(** The size that [getattr] reports for an attribute file is the
    length of what [read] returns for it: both render the attribute
    with one provider query, and the size counts the final newline. *)
Theorem getattr_size_matches_read (rp : Z -> option proc) (path : string)
        (pre : list string) (seg info : string) (t : list event)
        (text : string) (size offset : Z) :
  PyStr.split path = (pre ++ [seg; info])%list ->
  In info infoFiles ->
  getPid seg <> 0 ->
  getFileInfo rp (getPid seg) info = (t, Ret text) ->
  exists st data,
    getattr rp path = (t, Ret (PyStatV st))
    /\ read rp path size offset = (t, Ret (PyString data))
    /\ st_size st = Z.of_nat (String.length data)
    /\ st_mode st = Z.lor S_IFREG 292.
Proof.
  intros Hs HIn Hpid Hg.
  rewrite (getattr_attribute_branch rp path pre seg info Hs HIn).
  rewrite (read_attribute rp path pre seg info size offset Hs HIn Hpid).
  rewrite Hg. cbn [bind ret]. rewrite app_nil_r.
  eexists. eexists. split; [reflexivity|]. split; [reflexivity|].
  split; [|reflexivity].
  cbn [st_size]. rewrite length_append. cbn [String.length PyStr.newline].
  lia.
Qed.

Lemma getattr_size_matches_read_witness :
  exists st data,
    getattr (Sample.lookup Sample.table_A) "/init(1)/sh(42)/COMMAND"
    = ([EvReadprocByPid 42], Ret (PyStatV st))
    /\ read (Sample.lookup Sample.table_A) "/init(1)/sh(42)/COMMAND" 64 0
       = ([EvReadprocByPid 42], Ret (PyString data))
    /\ st_size st = Z.of_nat (String.length data)
    /\ st_mode st = Z.lor S_IFREG 292.
Proof.
  apply (getattr_size_matches_read (Sample.lookup Sample.table_A)
           "/init(1)/sh(42)/COMMAND" [""; "init(1)"] "sh(42)" "COMMAND"
           [EvReadprocByPid 42] "/bin/sh -c sleep 1" 64 0).
  - reflexivity.
  - simpl. tauto.
  - vm_compute. discriminate.
  - reflexivity.
Defined.



(* ================================================================== *)
(** * From a listing to its entries *)

Lemma all_chars_impl (p q : ascii -> bool) (s : string) :
  (forall c, p c = true -> q c = true) ->
  all_chars p s = true -> all_chars q s = true.
Proof.
  intros Hpq. induction s as [|c s IH]; [reflexivity|].
  cbn [all_chars]. intros H. apply andb_prop in H. destruct H as [Hc Hs].
  now rewrite (Hpq c Hc), (IH Hs).
Qed.

Lemma digit_not_slash (c : ascii) :
  Re.is_digit c = true -> not_char "/" c = true.
Proof.
  intros H. unfold not_char. apply negb_true_iff.
  destruct (Ascii.eqb_spec c "/") as [->|]; [discriminate H | reflexivity].
Qed.

(** An encoded segment holds no slash when the name holds none. *)
Lemma makeProcName_no_slash (n : string) (i : Z) :
  all_chars (not_char "/") n = true -> 0 <= i ->
  all_chars (not_char "/") (makeProcName n i) = true.
Proof.
  intros Hn Hi. unfold makeProcName.
  rewrite all_chars_app, Hn.
  change ("(" ++ PyStr.str i ++ ")") with (String "(" (PyStr.str i ++ ")")).
  cbn [all_chars andb]. change (not_char "/" "(") with true. cbn [andb].
  rewrite all_chars_app.
  rewrite (all_chars_impl _ _ _ digit_not_slash).
  - reflexivity.
  - rewrite (str_nonneg i Hi). exact (proj1 (digits_spec _)).
Qed.

(** An encoded segment is never an attribute name. *)
Lemma makeProcName_not_info (n : string) (i : Z) :
  ~ In (makeProcName n i) infoFiles.
Proof.
  intros HIn.
  assert (H : all_chars (not_char "(") (makeProcName n i) = true).
  { unfold infoFiles in HIn. cbn [In] in HIn.
    repeat (destruct HIn as [<-|HIn]); try contradiction; reflexivity. }
  unfold makeProcName in H. rewrite all_chars_app in H.
  apply andb_prop in H. destruct H as [_ H].
  discriminate H.
Qed.

Lemma isExist_live (rp : Z -> option proc) (parent seg : string) (p : proc) :
  getPid parent <> 0 -> getPid seg <> 0 -> rp (getPid seg) = Some p ->
  isExist rp parent seg
  = ([EvReadprocByPid (getPid seg)], Ret (ppid p =? getPid parent)).
Proof.
  intros Hpar Hseg Hp. unfold isExist.
  destruct (Z.eqb_spec (getPid parent) 0) as [E|_]; [contradiction|].
  destruct (Z.eqb_spec (getPid seg) 0) as [E|_]; [contradiction|].
  cbn [orb]. rewrite (getProcessInfo_some rp _ p Hp). cbn [bind].
  destruct (ppid p =? getPid parent); reflexivity.
Qed.

(** What a listing shows can be used: for a directory path whose final
    segment decodes, every process of the table with that parent
    identifier, a positive identifier of its own and a valid command
    name that ends in a word character is listed under its encoded
    name; when the provider returns that record for its identifier,
    [getattr] on the path extended by the entry reports a directory and
    [read] of the [PID] file below it returns the decimal identifier. *)
Theorem listed_child_resolves (tbl : list proc) (rp : Z -> option proc)
        (path : string) (pre : list string) (seg : string) (child : proc)
        (size offset : Z) :
  PyStr.split path = (pre ++ [seg])%list ->
  getPid seg <> 0 ->
  In child tbl ->
  ppid child = getPid seg ->
  rp (tid child) = Some child ->
  0 < tid child ->
  valid_name (cmd child) = true ->
  ends_with Re.is_word (cmd child) = true ->
  (exists l,
      readdir tbl path offset = ([EvReadproc], Ret l)
      /\ In (mkDirentry (makeProcName (cmd child) (tid child)) S_IFDIR) l)
  /\ getattr rp (path ++ "/" ++ makeProcName (cmd child) (tid child))
     = ([EvReadprocByPid (tid child)],
        Ret (PyStatV (mkStat (Z.lor S_IFDIR 365) 0 0 1 0 0 0 0 0 0 0 0 0)))
  /\ read rp (path ++ "/" ++ makeProcName (cmd child) (tid child) ++ "/PID")
          size offset
     = ([EvReadprocByPid (tid child)],
        Ret (PyString (PyStr.str (tid child) ++ PyStr.newline))).
Proof.
  intros Hs Hseg HIn Hpp Hrp Htid Hv He.
  unfold valid_name in Hv.
  repeat (apply andb_prop in Hv; destruct Hv as [Hv ?]).
  set (entry := makeProcName (cmd child) (tid child)).
  assert (Hdec : getPid entry = tid child)
    by (apply getPid_makeProcName; [assumption | assumption | lia]).
  assert (Hslash : all_chars (not_char "/") entry = true)
    by (apply makeProcName_no_slash; [assumption | lia]).
  assert (Hninfo : ~ In entry infoFiles) by apply makeProcName_not_info.
  assert (Hroot : path <> "/").
  { intros ->. cbn in Hs.
    destruct pre as [|a [|b pre]]; cbn in Hs.
    - discriminate Hs.
    - injection Hs as _ <-. apply Hseg. reflexivity.
    - injection Hs as _ _ Hs. destruct pre; discriminate Hs. }
  assert (Hs2 : PyStr.split (path ++ "/" ++ entry)
                = (pre ++ [seg; entry])%list).
  { rewrite (split_child path entry Hslash), Hs, <- app_assoc. reflexivity. }
  assert (Hdecne : getPid entry <> 0) by lia.
  split; [|split].
  - eexists. split; [exact (readdir_entries tbl path offset pre seg Hroot Hs)|].
    rewrite !in_app_iff. right. right.
    apply in_map_iff. exists child. split; [reflexivity|].
    apply filter_In. split; [exact HIn | now apply Z.eqb_eq].
  - destruct (decodable_parent_not_top _ pre seg entry Hs2 Hseg) as [Ht1 Ht2].
    rewrite (getattr_directory_branch rp _ pre seg entry Hs2 Hninfo Ht1 Ht2).
    rewrite Hdec in Hdecne.
    assert (Hrp' : rp (getPid entry) = Some child) by (now rewrite Hdec).
    rewrite (isExist_live rp seg entry child Hseg
               ltac:(rewrite Hdec; exact Hdecne) Hrp').
    rewrite Hdec, Hpp, Z.eqb_refl. reflexivity.
  - assert (Hs3 : PyStr.split (path ++ "/" ++ entry ++ "/PID")
                  = ((pre ++ [seg]) ++ [entry; "PID"])%list).
    { change (path ++ "/" ++ entry ++ "/PID")
        with (path ++ String "/" (entry ++ String "/" "PID")).
      rewrite !split_app, Hs, (split_no_slash entry Hslash). reflexivity. }
    assert (HPID : In "PID" infoFiles) by (simpl; tauto).
    rewrite (read_attribute rp _ _ entry "PID" size offset Hs3 HPID Hdecne).
    unfold getFileInfo. rewrite Hdec, (getProcessInfo_some rp _ child Hrp).
    reflexivity.
Qed.

Lemma listed_child_resolves_witness :
  getattr (Sample.lookup Sample.table_A) "/init(1)/sh(42)"
  = ([EvReadprocByPid 42],
     Ret (PyStatV (mkStat (Z.lor S_IFDIR 365) 0 0 1 0 0 0 0 0 0 0 0 0)))
  /\ read (Sample.lookup Sample.table_A) "/init(1)/sh(42)/PID" 64 0
     = ([EvReadprocByPid 42], Ret (PyString ("42" ++ PyStr.newline))).
Proof.
  assert (H := listed_child_resolves Sample.table_A
                 (Sample.lookup Sample.table_A) "/init(1)" [""] "init(1)"
                 Sample.p_sh 64 0 eq_refl).
  assert (H1 : getPid "init(1)" <> 0) by (vm_compute; discriminate).
  assert (H2 : In Sample.p_sh Sample.table_A) by (simpl; tauto).
  assert (H3 : 0 < tid Sample.p_sh) by (vm_compute; reflexivity).
  specialize (H H1 H2 eq_refl eq_refl H3 eq_refl eq_refl).
  exact (proj2 H).
Defined.

(* ================================================================== *)
(** * External calls of the read-only callbacks *)

Lemma item_neg_cases {A : Type} (l : list A) (k : nat) :
  item_neg l k = raise IndexError \/ exists x, item_neg l k = ret x.
Proof.
  unfold item_neg. destruct (nth_error (rev l) (pred k)) as [x|];
    [right; exists x; reflexivity | left; reflexivity].
Qed.

Lemma item_cases {A : Type} (l : list A) (i : nat) :
  item l i = raise IndexError \/ exists x, item l i = ret x.
Proof.
  unfold item. destruct (nth_error l i) as [x|];
    [right; exists x; reflexivity | left; reflexivity].
Qed.

(** Rendering makes exactly one provider query, whatever its end. *)
Lemma getFileInfo_trace (rp : Z -> option proc) (pid : Z) (info : string) :
  exists r, getFileInfo rp pid info = ([EvReadprocByPid pid], r).
Proof.
  unfold getFileInfo, getProcessInfo.
  destruct (rp pid) as [p|]; [|eexists; reflexivity].
  cbn [emit bind ret app].
  repeat match goal with
         | |- context [if String.eqb info ?s then _ else _] =>
             destruct (String.eqb info s); [try (eexists; reflexivity)|]
         end; try (eexists; reflexivity).
  - destruct (item_cases (start p) 3) as [E|[x E]]; rewrite E;
      [eexists; reflexivity|].
    destruct (item_cases (start p) 4) as [E'|[y E']]; rewrite E';
      eexists; reflexivity.
  - destruct (item_cases (time p) 0) as [E|[x E]]; rewrite E;
      [eexists; reflexivity|].
    destruct (item_cases (time p) 1) as [E'|[y E']]; rewrite E';
      eexists; reflexivity.
Qed.

Lemma isExist_trace (rp : Z -> option proc) (parent seg : string) :
  exists r,
    isExist rp parent seg = ([], r)
    \/ isExist rp parent seg = ([EvReadprocByPid (getPid seg)], r).
Proof.
  unfold isExist, getProcessInfo.
  destruct ((getPid parent =? 0) || (getPid seg =? 0));
    [eexists; left; reflexivity|].
  destruct (rp (getPid seg)) as [p|]; [|eexists; right; reflexivity].
  cbn [emit bind ret app].
  destruct (negb (ppid p =? getPid parent)); eexists; right; reflexivity.
Qed.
_ _ _ _
--- AIM OF THE EXERCISE ---
Return a copy of every line in the records that includes the string "encoded".

--- WRITTEN RESPONSE ---
(** An encoded segment holds no slash when the name holds none. *)
(** An encoded segment is never an attribute name. *)
    name that ends in a word character is listed under its encoded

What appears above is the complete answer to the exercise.